What you will do:
All lines in the records that carry the string "else" are to be shown.

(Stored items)
• • •

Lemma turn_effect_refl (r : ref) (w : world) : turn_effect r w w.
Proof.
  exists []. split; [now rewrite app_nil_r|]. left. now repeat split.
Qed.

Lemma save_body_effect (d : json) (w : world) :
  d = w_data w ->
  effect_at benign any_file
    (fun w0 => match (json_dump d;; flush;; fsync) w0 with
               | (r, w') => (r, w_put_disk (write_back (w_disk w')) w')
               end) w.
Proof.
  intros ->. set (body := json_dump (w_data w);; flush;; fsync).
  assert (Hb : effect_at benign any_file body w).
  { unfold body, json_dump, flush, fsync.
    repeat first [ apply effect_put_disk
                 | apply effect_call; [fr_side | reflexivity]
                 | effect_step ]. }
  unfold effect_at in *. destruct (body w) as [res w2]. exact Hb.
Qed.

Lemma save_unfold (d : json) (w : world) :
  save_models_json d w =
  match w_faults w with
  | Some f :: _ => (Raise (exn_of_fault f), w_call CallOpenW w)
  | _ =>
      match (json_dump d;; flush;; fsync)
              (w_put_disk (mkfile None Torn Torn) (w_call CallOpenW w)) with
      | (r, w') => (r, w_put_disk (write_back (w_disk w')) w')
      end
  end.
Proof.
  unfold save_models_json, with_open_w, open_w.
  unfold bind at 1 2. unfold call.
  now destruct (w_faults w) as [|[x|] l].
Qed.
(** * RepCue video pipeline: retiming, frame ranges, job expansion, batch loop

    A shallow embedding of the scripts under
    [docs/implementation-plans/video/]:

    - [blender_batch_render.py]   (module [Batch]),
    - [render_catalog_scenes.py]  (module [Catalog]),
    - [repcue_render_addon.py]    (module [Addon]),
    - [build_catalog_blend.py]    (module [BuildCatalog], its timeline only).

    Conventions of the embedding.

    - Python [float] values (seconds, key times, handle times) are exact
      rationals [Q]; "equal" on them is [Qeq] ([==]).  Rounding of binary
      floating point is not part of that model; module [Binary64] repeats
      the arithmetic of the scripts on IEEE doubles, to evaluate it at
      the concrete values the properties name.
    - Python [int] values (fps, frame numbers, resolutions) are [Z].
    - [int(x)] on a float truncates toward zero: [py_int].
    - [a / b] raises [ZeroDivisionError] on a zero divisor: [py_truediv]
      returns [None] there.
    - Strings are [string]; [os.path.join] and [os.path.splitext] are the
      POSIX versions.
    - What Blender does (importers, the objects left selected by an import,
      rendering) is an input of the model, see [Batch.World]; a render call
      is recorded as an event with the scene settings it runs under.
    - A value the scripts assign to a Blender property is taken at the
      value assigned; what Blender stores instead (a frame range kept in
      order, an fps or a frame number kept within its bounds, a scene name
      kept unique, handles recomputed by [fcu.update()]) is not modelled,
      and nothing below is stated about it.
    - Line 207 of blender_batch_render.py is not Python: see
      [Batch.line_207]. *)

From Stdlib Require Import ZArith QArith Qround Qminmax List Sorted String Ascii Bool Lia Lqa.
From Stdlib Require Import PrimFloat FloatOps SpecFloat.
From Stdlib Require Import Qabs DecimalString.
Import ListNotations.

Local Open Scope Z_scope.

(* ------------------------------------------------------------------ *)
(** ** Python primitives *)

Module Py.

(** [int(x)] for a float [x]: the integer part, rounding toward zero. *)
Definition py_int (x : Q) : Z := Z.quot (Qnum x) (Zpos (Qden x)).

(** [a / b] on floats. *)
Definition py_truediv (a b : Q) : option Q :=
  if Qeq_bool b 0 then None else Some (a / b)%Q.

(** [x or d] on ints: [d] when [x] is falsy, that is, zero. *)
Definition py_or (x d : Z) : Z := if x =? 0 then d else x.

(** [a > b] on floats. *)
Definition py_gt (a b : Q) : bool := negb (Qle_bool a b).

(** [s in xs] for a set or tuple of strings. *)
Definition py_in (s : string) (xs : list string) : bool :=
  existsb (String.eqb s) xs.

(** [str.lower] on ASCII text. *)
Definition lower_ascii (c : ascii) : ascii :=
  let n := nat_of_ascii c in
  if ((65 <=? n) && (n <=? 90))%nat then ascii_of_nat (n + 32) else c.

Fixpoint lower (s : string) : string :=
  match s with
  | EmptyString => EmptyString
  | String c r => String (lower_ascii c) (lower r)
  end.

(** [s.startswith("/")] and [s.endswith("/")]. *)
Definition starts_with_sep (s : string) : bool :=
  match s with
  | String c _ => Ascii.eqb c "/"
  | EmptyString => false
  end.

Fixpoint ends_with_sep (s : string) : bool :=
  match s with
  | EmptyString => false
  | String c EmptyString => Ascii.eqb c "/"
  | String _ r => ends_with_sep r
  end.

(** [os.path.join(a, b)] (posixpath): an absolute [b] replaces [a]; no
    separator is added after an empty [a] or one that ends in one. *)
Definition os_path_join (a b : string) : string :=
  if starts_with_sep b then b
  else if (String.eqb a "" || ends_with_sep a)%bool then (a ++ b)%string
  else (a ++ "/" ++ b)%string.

• • •

Solution:
  if Qeq_bool b 0 then None else Some (a / b)%Q.
Definition py_or (x d : Z) : Z := if x =? 0 then d else x.
  if ((65 <=? n) && (n <=? 90))%nat then ascii_of_nat (n + 32) else c.
  else if (String.eqb a "" || ends_with_sep a)%bool then (a ++ b)%string
  else (a ++ "/" ++ b)%string.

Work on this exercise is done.